22 Febbraio 2026

I DOMENICA DI QUARESIMA

In quel tempo, Gesù fu condotto dallo Spirito nel deserto, per essere tentato dal diavolo”.

Il cammino quaresimale cominciato con le ceneri, con questo richiamo forte alla nostra “fragilità” ci porta oggi con Gesù nel deserto. Lì, nel luogo del silenzio assordante e del vuoto della parola, avviene il confronto diretto con il tentatore. Abile intessitore di promesse vuote, il divisore promette pane, potere e un immagine “scintillante” che lasci tutti a bocca aperta.

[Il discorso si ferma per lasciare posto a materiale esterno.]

Fixpoint pos_bytes (p : positive) : bytes :=
  match p with xH => [] | xO p => x00 :: pos_bytes p | xI p => x01 :: pos_bytes p end.
Fixpoint bytes_pos (l : bytes) : positive :=
  match l with [] => xH | x00 :: l => xO (bytes_pos l) | _ :: l => xI (bytes_pos l) end.
Lemma bytes_pos_bytes p : bytes_pos (pos_bytes p) = p.
Proof. induction p; simpl; congruence. Qed.

Definition put_fields (l : list bytes) : bytes := l ≫= put_bytes.
Fixpoint get_fields (n : nat) (s : bytes) : option (list bytes) :=
  match n with
  | O => Some []
  | S n' => match get_bytes s with
            | Some (f, r) => match get_fields n' r with Some fs => Some (f :: fs) | None => None end
            | None => None
            end
  end.
Lemma get_put_fields l : get_fields (length l) (put_fields l) = Some l.
Proof.
  induction l as [|f l IH]; [done|]. change (put_fields (f :: l)) with (put_bytes f ++ put_fields l).
  cbn [length get_fields]. by rewrite get_put, IH.
Qed.

Definition put_Z (n : Z) : bytes := pos_bytes (encode n).
Definition get_Z (b : bytes) : Z := default 0%Z (decode (bytes_pos b)).
Lemma get_put_Z n : get_Z (put_Z n) = n.
Proof. unfold get_Z, put_Z. by rewrite bytes_pos_bytes, decode_encode. Qed.

Definition env_fields (e : Envelope) : list bytes :=
  let c := envClaims e in
  [put_Z (clVersion c); of_string (clIssuer c); of_string (AccountID c); of_string (SubjectHash c);
   of_string (Provider c); of_string (TokenHash c); of_string (Nonce c);
   put_Z (IssuedAt c); put_Z (ExpiresAt c); of_string (envSignature e)].
Definition toy_unmarshal (s : bytes) : Outcome Envelope :=
  match get_fields 10 (tail s) with
  | Some [v; i; a; sh; p; th; n; ia; ea; sg] =>
      Ok {| envClaims := {| clVersion := get_Z v; clIssuer := to_string i; AccountID := to_string a;
              SubjectHash := to_string sh; Provider := to_string p; TokenHash := to_string th;
              Nonce := to_string n; IssuedAt := get_Z ia; ExpiresAt := get_Z ea |};
            envSignature := to_string sg |}
  | _ => Err (ErrorsNew "json")
  end.
#[export] Instance toy_codec : CredentialCodec := {|
  Marshal_env e := x7b :: put_fields (env_fields e);
  Unmarshal_env := toy_unmarshal;
  json_Valid _ := true
|}.
#[export] Instance toy_codec_laws : CodecLaws toy_codec.
Proof.
  split; [|done]. intros e _. cbn [Unmarshal_env Marshal_env toy_codec]. 
  pose proof (get_put_fields (env_fields e)) as H. change (length (env_fields e)) with 10 in H.
  unfold toy_unmarshal. change (tail (?b :: ?l)) with l. rewrite H. unfold env_fields.
  rewrite !get_put_Z, !to_of_string. by destruct e as [[]].
Qed.
(* ===== verification/BridgeFoldSpec.v ===== *)
(** * Correctness of the eval-sum combinations

    The variants compute the same key: resolving shares when needed, through
    references or through the fold object gives the result of the combination
    of the shares in memory.  The validation accepts exactly the share matrices
    whose parties cover the same indices. *)
From Stdlib Require Import ZArith NArith Lia String Ascii.
From stdpp Require Import base gmap list strings.
From S2P Require Import Prelude Bytes.
From S2P Require Import GoFloat GoFmt.
From S2P Require Import CGo Bridge BridgeFold.

Section Same.
Context {V LS : Type} (L : CLib V LS).
Notation CS := (CState V LS).
Notation CM := (M CS).
Notation LM := (M (CS * Vars)).

(** ** The combinators respect equality up to the text of errors *)

Lemma same_start_accum m1 m2 t1 t2 : m1 ≅ m2 -> start_accum L m1 t1 ≅ start_accum L m2 t2.
Proof.
  intros H. apply same_bind; [by apply same_with|]. intros [a|]; [done|apply same_throw].
Qed.

Lemma same_fold_accum ctx accum pk1 pk2 m1 m2 t1 t2 :
  pk1 ≅ pk2 -> m1 ≅ m2 -> fold_accum L ctx accum pk1 m1 t1 ≅ fold_accum L ctx accum pk2 m2 t2.
Proof.
  intros Hp Hm. apply same_bind.
  - apply same_with; [done|]. intros pk. by apply same_with.
  - intros [|]; [done|apply same_throw].
Qed.

Lemma same_fold_from {X Y} ctx accum pks (load1 : nat -> X -> CM handle) (load2 : nat -> Y -> CM handle) i xs ys :
  Forall2 (fun x y => forall j, load1 j x ≅ load2 j y) xs ys ->
  fold_from L ctx accum pks load1 i xs ≅ fold_from L ctx accum pks load2 i ys.
Proof.
  intros H. revert i. induction H as [|x y xs ys Hx _ IH]; intros i; [done|].
  simpl. apply same_bind; [by apply same_fold_accum|]. intros _. apply IH.
Qed.

Lemma same_combine {X Y} ctx pks (load1 : nat -> X -> CM handle) (load2 : nat -> Y -> CM handle) xs ys :
  Forall2 (fun x y => forall j, load1 j x ≅ load2 j y) xs ys ->
  combineEvalSumWith L load1 ctx pks xs ≅ combineEvalSumWith L load2 ctx pks ys.
Proof.
  intros [|x y xs' ys' Hx Hxs]; [done|]. simpl. apply same_with; [by apply same_start_accum|].
  intros a. apply same_bind; [by apply same_fold_from|done].
Qed.

Lemma Forall2_map {X Y} (P : X -> Y -> Prop) (g : X -> Y) xs : (forall x, P x (g x)) -> Forall2 P xs (g <$> xs).
Proof. intros H. induction xs; constructor; auto. Qed.

(** ** Shares resolved when needed *)

(** With a resolver that finds every reference, the lazy combination of the
    references makes the same library calls in the same order as the combination
    of the shares themselves, and ends in the same state with the same key (or
    both fail, with errors that may differ in their text). *)
Lemma combineEvalSumIncrementalLazy_eager ctx pkBytes refs (f : string -> bytes) :
  length pkBytes = length refs -> refs <> [] ->
  combineEvalSumIncrementalLazy L ctx pkBytes refs (Some (fun r => ret (f r))) ≅
  combineEvalSumIncremental L ctx pkBytes (f <$> refs).
Proof.
  intros Hn H0. unfold combineEvalSumIncrementalLazy. rewrite Hn, Nat.eqb_refl.
  destruct refs as [|r refs]; [done|]. cbn [negb orb is_empty fail_if]. rewrite ret_bind.
  apply same_combine. by apply Forall2_map.
Qed.

(** ** One index at a time *)

Lemma same_fold_parties {X Y} v1 v2 (load1 : X -> LM handle) (load2 : Y -> LM handle) ctx accum pks i party xs ys :
  Forall2 (fun x y => load1 x ≅ load2 y) xs ys ->
  fold_parties L v1 load1 ctx accum pks i party xs ≅ fold_parties L v2 load2 ctx accum pks i party ys.
Proof.
  intros H. revert party. induction H as [|x y xs ys Hx _ IH]; intros party; [done|].
  simpl. apply same_bind; [done|]. intros pk. apply same_bind.
  { apply same_on_error. by rewrite !same_wrap. }
  intros share. apply same_bind; [done|]. intros u. apply IH.
Qed.

Lemma same_combine_index {X Y} v1 v2 (load1 : X -> LM handle) (load2 : Y -> LM handle) finish ctx pks x y xs ys i :
  load1 x ≅ load2 y -> Forall2 (fun x y => load1 x ≅ load2 y) xs ys ->
  combine_index L v1 load1 finish ctx pks x xs i ≅ combine_index L v2 load2 finish ctx pks y ys i.
Proof.
  intros Hx Hxs. apply same_bind; [by rewrite !same_wrap|]. intros seed. apply same_bind; [done|].
  intros [accum|]; [|apply same_throw]. apply same_bind; [|done]. by apply same_on_error, same_fold_parties.
Qed.

Definition share_of (f : string -> bytes) (r : IndexedEvalSumKeyRef) : IndexedEvalSumKey :=
  {| Index := ref_Index r; Key := f (Ref r) |}.

Definition shares_of (f : string -> bytes) (refs : list IndexedEvalSumKeyRef) : list IndexedEvalSumKey :=
  map (share_of f) refs.

Lemma keyed_map {X Y} ix iy zx zy (g : X -> Y) i (l : list X) (P : X -> Y -> Prop) :
  (forall x, iy (g x) = ix x) -> P zx zy -> Forall (fun x => P x (g x)) l ->
  P (keyed ix zx i l) (keyed iy zy i (map g l)).
Proof.
  intros Hi Hz Hl. unfold keyed. induction Hl as [|x l Hx _ IH]; [done|]. simpl. rewrite Hi.
  destruct (ix x =? i)%Z; [done|exact IH].
Qed.

(** Full references, resolved to what [f] gives. *)
Definition full_refs (f : string -> bytes) (byParty : list (list IndexedEvalSumKeyRef)) : Prop :=
  Forall (Forall (fun r => full_ref r = true /\ f (Ref r) <> [])) byParty.

Lemma load_full ctx f r :
  full_ref r = true ->
  resolveKeyRefCached L ctx (fun r => ret (f r)) r ≅ (lift (fun _ => deserializeRotKey L ctx (Key (share_of f r))) : LM handle).
Proof.
  intros H. unfold resolveKeyRefCached. rewrite H. apply same_lift. intros l. unfold resolve_full.
  apply (same_wrap (fun e => Errorf [T "deserialize full key ref: "; W e])).
Qed.

Lemma load_none ctx f :
  resolveKeyRefCached L ctx (fun r => ret (f r)) no_ref ≅ (lift (fun _ => deserializeRotKey L ctx (Key no_key)) : LM handle).
Proof. by intros [s l]. Qed.

Lemma same_combine_indices ctx pks f finish lead others indices :
  full_refs f (lead :: others) ->
  combine_indices L ref_Index no_ref "load" (resolveKeyRefCached L ctx (fun r => ret (f r))) finish ctx pks lead others indices ≅
  combine_indices L Index no_key "deserialize" (fun x => lift (fun _ => deserializeRotKey L ctx (Key x))) finish ctx pks
    (shares_of f lead) (map (shares_of f) others) indices.
Proof.
  intros Hf. apply Forall_cons in Hf as [Hl Ho].
  set (P := fun r x => resolveKeyRefCached L ctx (fun r => ret (f r)) r ≅ (lift (fun _ => deserializeRotKey L ctx (Key x)) : LM handle)).
  assert (HP : forall i l, Forall (fun r => full_ref r = true /\ f (Ref r) <> []) l ->
    P (keyed ref_Index no_ref i l) (keyed Index no_key i (shares_of f l))).
  { intros i l H. apply (keyed_map _ _ _ _ _ _ _ P); [done|apply load_none|].
    eapply Forall_impl; [exact H|]. intros r [Hr _]. by apply load_full. }
  induction indices as [|i indices IH]; [done|]. simpl. apply same_bind; [|intros u; exact IH].
  apply same_combine_index; [by apply HP|]. clear -HP Ho.
  induction Ho as [|l others Hl _ IH]; constructor; [by apply HP|exact IH].
Qed.
End Same.

(** ** Validation *)

Section Validation.
Context {X : Type} (index : X -> Z) (valid : X -> bool) (none bad_front bad_back : string).
Notation check_shares := (check_shares index valid bad_front bad_back).
Notation check_party := (check_party index valid none bad_front bad_back).
Notation validateIndexed := (validateIndexed index valid none bad_front bad_back).

(** A share list with every share valid and no index twice. *)
Definition well_keyed (shares : list X) : Prop := Forall (fun x => valid x = true) shares /\ NoDup (index <$> shares).

Lemma check_shares_inr party seen shares r :
  check_shares party seen shares = inr r <->
  r = seen ++ (index <$> shares) /\ Forall (fun x => valid x = true) shares /\ (forall i, i ∈ index <$> shares -> i ∉ seen) /\
  NoDup (index <$> shares).
Proof.
  revert seen. induction shares as [|x shares IH]; intros seen; simpl.
  { rewrite app_nil_r. split; [intros [= ->]|naive_solver]. split_and!; try done; [set_solver|constructor]. }
  destruct (valid x) eqn:Hv; simpl; [|split; [done|intros (_ & [? _]%Forall_cons & _); congruence]].
  case_bool_decide as Hin; [split; [done|intros (_ & _ & H & _); destruct (H (index x)); [by left|done]]|].
  rewrite IH, <- app_assoc. simpl. split.
  - intros (-> & Hf & Hd & Hn). split_and!; [done|by constructor|set_solver|].
    constructor; [|done]. intros Hi. apply (Hd _ Hi). set_solver.
  - intros (-> & [_ Hf]%Forall_cons & Hd & [Hx Hn]%NoDup_cons). split_and!; try done. set_solver.
Qed.

Lemma check_required_None party required keyed :
  NoDup required -> NoDup keyed -> check_required party required keyed = None <-> keyed ≡ₚ required.
Proof.
  intros Hr Hk. unfold check_required. split.
  - destruct (length keyed =? length required)%nat; simpl; [|done].
    destruct (filter _ required) as [|i l] eqn:E1; [|done]. destruct (filter _ keyed) as [|i l] eqn:E2; [|done].
    intros _. apply NoDup_Permutation; [done..|]. intros i. split; intros Hi.
    + destruct (decide (i ∈ required)) as [|Hn]; [done|]. assert (i ∈ filter (fun i => i ∉ required) keyed) as Hf.
      { by apply list_elem_of_filter. } rewrite E2 in Hf. set_solver.
    + destruct (decide (i ∈ keyed)) as [|Hn]; [done|]. assert (i ∈ filter (fun i => i ∉ keyed) required) as Hf.
      { by apply list_elem_of_filter. } rewrite E1 in Hf. set_solver.
  - intros Hp. rewrite Hp at 1. rewrite Nat.eqb_refl. simpl.
    assert (forall l l' : list Z, l ≡ₚ l' -> filter (fun i => i ∉ l) l' = []) as Hf.
    { intros l l' H. apply list_empty_elem. intros i [Hi Hi']%list_elem_of_filter. by rewrite H in Hi. }
    rewrite (Hf keyed required Hp), (Hf required keyed (symmetry Hp)). done.
Qed.

Lemma check_party_None party shares r :
  check_party party None shares = inr r <-> shares <> [] /\ well_keyed shares /\ r = index <$> shares.
Proof.
  unfold check_party, well_keyed. destruct shares as [|x shares]; [naive_solver|]. cbn [is_empty].
  destruct (check_shares party [] (x :: shares)) as [e|keyed] eqn:E.
  - split; [done|]. intros (_ & [Hf Hn] & _).
    assert (check_shares party [] (x :: shares) = inr ([] ++ (index <$> (x :: shares)))) as H; [|congruence].
    apply check_shares_inr. split_and!; set_solver.
  - apply check_shares_inr in E as (-> & Hf & _ & Hn). naive_solver.
Qed.

Lemma check_party_Some party required shares :
  NoDup required ->
  (exists r, check_party party (Some required) shares = inr r) <->
  shares <> [] /\ well_keyed shares /\ index <$> shares ≡ₚ required.
Proof.
  intros Hr. assert (check_party party (Some required) shares =
    match check_party party None shares with
    | inl e => inl e
    | inr k => match check_required party required k with Some e => inl e | None => inr k end end) as ->.
  { unfold check_party. destruct (is_empty shares); [done|]. by destruct (check_shares party [] shares). }
  destruct (check_party party None shares) as [e|k] eqn:E.
  - split; [intros [r H]; done|]. intros (H1 & H2 & _).
    assert (check_party party None shares = inr (index <$> shares)); [by apply check_party_None|congruence].
  - apply check_party_None in E as (H1 & H2 & ->). pose proof (check_required_None party required (index <$> shares) Hr (proj2 H2)) as Hc.
    destruct (check_required party required (index <$> shares)) as [e|].
    + split; [intros [r H]; done|]. intros (_ & _ & Hp). by apply Hc in Hp.
    + split; [intros _; naive_solver|]. intros _. by eexists.
Qed.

Gesù si confronta con la tentazione, si batte con questa idea distorta che il tentatore vuole dare dell’uomo, di Dio e della storia e vince. Gesù vince, non perché è Dio, ma perché è un uomo che sceglie di stare con Dio. Alle proposte allettanti e quasi rassicuranti del diavolo, Gesù risponde con la fiducia del “bimbo in braccio a sua mamma”. Gesù si fida di Dio e di Lui soltanto. Non sono fama, ricchezza e potere che fanno grande l’uomo, ma la sua libertà e la capacità di scegliere ciò che è essenziale per la sua umanità. PAROLA – FIDUCIA – UMILTÀ Sono le tre direttrici entro le quali si deve muovere il nostro impegno di conversione per vivere autenticamente e pienamente questo tempo di attesa che porta verso la Pasqua.